In the listing below, find the line that contains "Precomp (Fe 15121113" and the line that contains "(Fe (-594563) (-2514283)". Quote both and every line between them, exactly, and nothing more.

* _Material for this task_:
+===+
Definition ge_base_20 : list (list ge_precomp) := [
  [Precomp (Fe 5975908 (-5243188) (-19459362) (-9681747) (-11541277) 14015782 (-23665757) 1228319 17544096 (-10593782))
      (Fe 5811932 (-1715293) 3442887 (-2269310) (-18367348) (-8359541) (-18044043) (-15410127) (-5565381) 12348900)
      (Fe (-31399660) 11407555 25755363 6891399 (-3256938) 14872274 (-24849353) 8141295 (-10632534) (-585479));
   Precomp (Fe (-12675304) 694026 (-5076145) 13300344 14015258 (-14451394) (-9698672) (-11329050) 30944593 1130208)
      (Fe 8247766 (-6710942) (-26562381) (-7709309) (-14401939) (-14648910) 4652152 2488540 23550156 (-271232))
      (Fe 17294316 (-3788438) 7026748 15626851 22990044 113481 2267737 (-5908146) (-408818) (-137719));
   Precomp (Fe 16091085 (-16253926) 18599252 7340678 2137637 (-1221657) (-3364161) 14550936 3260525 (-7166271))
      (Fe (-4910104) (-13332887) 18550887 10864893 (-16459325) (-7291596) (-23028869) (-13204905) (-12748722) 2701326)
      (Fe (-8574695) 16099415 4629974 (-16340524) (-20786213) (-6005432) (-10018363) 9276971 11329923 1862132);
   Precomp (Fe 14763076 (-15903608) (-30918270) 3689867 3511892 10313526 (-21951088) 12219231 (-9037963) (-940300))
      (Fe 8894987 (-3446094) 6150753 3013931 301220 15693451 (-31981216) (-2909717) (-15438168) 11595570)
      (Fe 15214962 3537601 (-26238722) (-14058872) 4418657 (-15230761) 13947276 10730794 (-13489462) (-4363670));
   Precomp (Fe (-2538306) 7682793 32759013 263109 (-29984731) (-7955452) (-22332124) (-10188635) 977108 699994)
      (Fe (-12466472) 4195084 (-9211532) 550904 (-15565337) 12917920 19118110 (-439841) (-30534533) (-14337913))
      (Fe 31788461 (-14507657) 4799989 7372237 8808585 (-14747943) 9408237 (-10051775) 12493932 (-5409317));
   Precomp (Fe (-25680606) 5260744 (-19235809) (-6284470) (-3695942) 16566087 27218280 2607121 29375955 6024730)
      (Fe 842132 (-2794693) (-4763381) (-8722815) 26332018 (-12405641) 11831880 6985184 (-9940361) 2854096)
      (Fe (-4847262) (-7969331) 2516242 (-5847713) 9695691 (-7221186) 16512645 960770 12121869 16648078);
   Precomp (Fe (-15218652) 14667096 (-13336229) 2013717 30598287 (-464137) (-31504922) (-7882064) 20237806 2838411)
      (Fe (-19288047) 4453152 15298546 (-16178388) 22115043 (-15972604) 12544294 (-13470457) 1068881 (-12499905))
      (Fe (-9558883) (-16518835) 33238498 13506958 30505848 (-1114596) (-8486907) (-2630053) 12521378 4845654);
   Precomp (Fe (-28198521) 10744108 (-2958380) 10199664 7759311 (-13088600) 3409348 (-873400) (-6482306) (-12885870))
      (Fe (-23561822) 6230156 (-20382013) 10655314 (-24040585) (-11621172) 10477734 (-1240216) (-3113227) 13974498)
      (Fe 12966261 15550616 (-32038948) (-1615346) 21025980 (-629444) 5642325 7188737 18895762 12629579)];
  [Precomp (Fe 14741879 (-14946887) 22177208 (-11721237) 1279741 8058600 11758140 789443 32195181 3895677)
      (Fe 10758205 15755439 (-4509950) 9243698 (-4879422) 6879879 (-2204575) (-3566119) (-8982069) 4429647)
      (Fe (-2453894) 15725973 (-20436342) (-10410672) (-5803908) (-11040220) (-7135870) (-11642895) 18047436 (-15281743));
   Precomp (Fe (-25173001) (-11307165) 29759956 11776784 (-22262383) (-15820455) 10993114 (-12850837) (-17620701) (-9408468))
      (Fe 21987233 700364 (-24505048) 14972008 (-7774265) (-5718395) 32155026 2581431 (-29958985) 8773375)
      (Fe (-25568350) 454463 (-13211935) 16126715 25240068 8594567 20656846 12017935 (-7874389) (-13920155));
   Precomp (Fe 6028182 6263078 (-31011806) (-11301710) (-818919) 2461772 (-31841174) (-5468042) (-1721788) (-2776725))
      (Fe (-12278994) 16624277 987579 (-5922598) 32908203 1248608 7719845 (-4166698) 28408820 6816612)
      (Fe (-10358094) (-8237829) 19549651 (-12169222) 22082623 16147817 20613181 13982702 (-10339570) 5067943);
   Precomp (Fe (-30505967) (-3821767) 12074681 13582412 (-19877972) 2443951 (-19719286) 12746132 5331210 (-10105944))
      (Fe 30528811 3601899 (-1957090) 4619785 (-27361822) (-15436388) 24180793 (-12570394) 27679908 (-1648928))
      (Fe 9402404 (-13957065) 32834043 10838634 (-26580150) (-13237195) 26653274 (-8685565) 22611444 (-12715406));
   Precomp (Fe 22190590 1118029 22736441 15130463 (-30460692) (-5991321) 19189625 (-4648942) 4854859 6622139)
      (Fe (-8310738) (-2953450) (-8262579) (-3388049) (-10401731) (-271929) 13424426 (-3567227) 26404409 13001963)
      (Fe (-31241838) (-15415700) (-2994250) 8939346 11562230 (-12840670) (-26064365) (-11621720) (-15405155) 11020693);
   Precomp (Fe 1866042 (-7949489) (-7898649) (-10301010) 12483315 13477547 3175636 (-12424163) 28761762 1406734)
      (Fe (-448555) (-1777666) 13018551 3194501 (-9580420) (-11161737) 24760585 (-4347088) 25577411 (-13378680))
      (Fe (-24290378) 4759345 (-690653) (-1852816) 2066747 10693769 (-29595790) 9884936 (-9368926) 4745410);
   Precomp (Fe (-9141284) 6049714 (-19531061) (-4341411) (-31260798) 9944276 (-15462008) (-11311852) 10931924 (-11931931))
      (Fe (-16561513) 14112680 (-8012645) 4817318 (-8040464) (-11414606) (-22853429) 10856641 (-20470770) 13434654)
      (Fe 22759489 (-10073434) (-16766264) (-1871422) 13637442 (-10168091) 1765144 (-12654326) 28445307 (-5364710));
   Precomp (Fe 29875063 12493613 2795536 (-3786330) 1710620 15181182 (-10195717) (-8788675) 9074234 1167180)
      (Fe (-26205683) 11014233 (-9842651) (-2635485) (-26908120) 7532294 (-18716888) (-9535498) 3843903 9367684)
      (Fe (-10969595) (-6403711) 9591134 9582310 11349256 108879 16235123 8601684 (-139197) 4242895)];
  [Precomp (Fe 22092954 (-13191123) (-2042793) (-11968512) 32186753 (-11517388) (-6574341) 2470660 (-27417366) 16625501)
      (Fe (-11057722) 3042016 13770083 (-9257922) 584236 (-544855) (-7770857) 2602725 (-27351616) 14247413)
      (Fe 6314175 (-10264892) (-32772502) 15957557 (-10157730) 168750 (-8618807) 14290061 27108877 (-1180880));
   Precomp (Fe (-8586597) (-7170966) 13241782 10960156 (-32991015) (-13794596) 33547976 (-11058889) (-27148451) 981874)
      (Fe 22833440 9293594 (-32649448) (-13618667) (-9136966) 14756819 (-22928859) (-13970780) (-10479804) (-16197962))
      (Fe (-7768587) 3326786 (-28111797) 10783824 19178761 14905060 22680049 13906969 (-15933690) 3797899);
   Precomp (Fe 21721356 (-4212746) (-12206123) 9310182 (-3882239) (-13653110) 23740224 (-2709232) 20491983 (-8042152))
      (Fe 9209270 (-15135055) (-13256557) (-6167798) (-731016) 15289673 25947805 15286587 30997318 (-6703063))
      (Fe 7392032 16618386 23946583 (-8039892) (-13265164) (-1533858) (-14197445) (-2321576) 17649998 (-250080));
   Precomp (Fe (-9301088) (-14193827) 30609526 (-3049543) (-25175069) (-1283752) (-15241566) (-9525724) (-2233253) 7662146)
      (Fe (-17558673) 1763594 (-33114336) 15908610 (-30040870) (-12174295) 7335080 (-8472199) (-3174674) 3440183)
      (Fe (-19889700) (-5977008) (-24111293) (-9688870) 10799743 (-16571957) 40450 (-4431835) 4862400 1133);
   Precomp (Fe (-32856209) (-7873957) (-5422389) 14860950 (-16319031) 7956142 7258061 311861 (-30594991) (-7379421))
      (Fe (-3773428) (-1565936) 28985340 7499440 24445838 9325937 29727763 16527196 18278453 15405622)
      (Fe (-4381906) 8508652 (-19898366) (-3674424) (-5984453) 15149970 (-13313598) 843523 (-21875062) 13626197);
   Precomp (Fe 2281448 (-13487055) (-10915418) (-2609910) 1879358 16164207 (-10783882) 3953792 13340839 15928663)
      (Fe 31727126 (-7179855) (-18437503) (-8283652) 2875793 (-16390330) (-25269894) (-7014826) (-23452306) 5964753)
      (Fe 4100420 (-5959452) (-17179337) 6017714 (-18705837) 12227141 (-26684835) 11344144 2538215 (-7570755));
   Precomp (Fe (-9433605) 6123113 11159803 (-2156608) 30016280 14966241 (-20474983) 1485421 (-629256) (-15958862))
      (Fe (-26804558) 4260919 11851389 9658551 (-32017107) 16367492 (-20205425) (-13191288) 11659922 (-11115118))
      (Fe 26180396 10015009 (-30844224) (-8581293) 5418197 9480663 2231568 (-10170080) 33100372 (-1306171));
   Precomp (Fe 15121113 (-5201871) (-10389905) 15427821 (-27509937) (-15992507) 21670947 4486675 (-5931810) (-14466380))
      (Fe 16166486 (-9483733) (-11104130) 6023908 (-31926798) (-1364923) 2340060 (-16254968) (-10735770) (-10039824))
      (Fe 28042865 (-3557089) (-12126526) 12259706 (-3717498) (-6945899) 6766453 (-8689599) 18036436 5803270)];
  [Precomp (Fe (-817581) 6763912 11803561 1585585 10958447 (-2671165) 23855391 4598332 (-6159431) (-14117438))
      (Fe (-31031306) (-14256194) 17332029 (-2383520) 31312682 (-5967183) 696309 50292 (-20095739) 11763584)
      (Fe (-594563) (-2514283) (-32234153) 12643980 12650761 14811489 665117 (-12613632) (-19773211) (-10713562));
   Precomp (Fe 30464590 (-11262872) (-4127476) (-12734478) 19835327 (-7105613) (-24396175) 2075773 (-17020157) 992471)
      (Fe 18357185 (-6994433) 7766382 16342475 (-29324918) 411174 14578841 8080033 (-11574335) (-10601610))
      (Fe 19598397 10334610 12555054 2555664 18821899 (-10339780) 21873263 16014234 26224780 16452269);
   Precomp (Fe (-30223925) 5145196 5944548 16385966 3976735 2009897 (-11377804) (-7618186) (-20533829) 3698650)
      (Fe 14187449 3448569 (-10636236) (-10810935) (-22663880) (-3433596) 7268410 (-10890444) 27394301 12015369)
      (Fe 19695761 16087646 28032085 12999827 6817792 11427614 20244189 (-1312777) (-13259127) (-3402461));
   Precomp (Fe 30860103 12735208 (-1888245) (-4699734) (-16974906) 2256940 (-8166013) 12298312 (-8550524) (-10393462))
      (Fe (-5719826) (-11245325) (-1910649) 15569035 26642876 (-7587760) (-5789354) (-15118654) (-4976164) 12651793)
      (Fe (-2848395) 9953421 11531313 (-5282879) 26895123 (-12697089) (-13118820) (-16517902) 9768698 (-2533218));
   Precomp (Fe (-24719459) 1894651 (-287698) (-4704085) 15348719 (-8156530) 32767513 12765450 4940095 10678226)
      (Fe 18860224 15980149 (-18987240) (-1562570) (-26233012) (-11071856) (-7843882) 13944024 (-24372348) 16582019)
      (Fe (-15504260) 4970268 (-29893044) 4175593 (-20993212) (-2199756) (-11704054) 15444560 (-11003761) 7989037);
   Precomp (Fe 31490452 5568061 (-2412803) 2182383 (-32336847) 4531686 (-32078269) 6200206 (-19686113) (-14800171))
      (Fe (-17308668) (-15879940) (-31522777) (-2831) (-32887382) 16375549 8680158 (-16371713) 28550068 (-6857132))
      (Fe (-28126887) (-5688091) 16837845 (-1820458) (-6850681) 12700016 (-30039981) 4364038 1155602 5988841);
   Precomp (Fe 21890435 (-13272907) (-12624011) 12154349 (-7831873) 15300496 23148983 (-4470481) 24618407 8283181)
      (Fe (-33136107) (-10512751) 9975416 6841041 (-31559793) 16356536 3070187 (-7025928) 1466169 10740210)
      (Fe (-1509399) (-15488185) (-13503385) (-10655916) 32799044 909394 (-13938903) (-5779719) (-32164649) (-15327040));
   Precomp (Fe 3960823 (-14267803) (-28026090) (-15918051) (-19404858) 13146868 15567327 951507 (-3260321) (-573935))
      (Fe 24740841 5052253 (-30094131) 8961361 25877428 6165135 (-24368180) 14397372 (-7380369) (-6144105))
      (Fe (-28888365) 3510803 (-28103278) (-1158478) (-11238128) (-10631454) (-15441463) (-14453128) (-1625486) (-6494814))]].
+===+
* _Written answer_:
   Precomp (Fe 15121113 (-5201871) (-10389905) 15427821 (-27509937) (-15992507) 21670947 4486675 (-5931810) (-14466380))
      (Fe 16166486 (-9483733) (-11104130) 6023908 (-31926798) (-1364923) 2340060 (-16254968) (-10735770) (-10039824))
      (Fe 28042865 (-3557089) (-12126526) 12259706 (-3717498) (-6945899) 6766453 (-8689599) 18036436 5803270)];
  [Precomp (Fe (-817581) 6763912 11803561 1585585 10958447 (-2671165) 23855391 4598332 (-6159431) (-14117438))
      (Fe (-31031306) (-14256194) 17332029 (-2383520) 31312682 (-5967183) 696309 50292 (-20095739) 11763584)
      (Fe (-594563) (-2514283) (-32234153) 12643980 12650761 14811489 665117 (-12613632) (-19773211) (-10713562));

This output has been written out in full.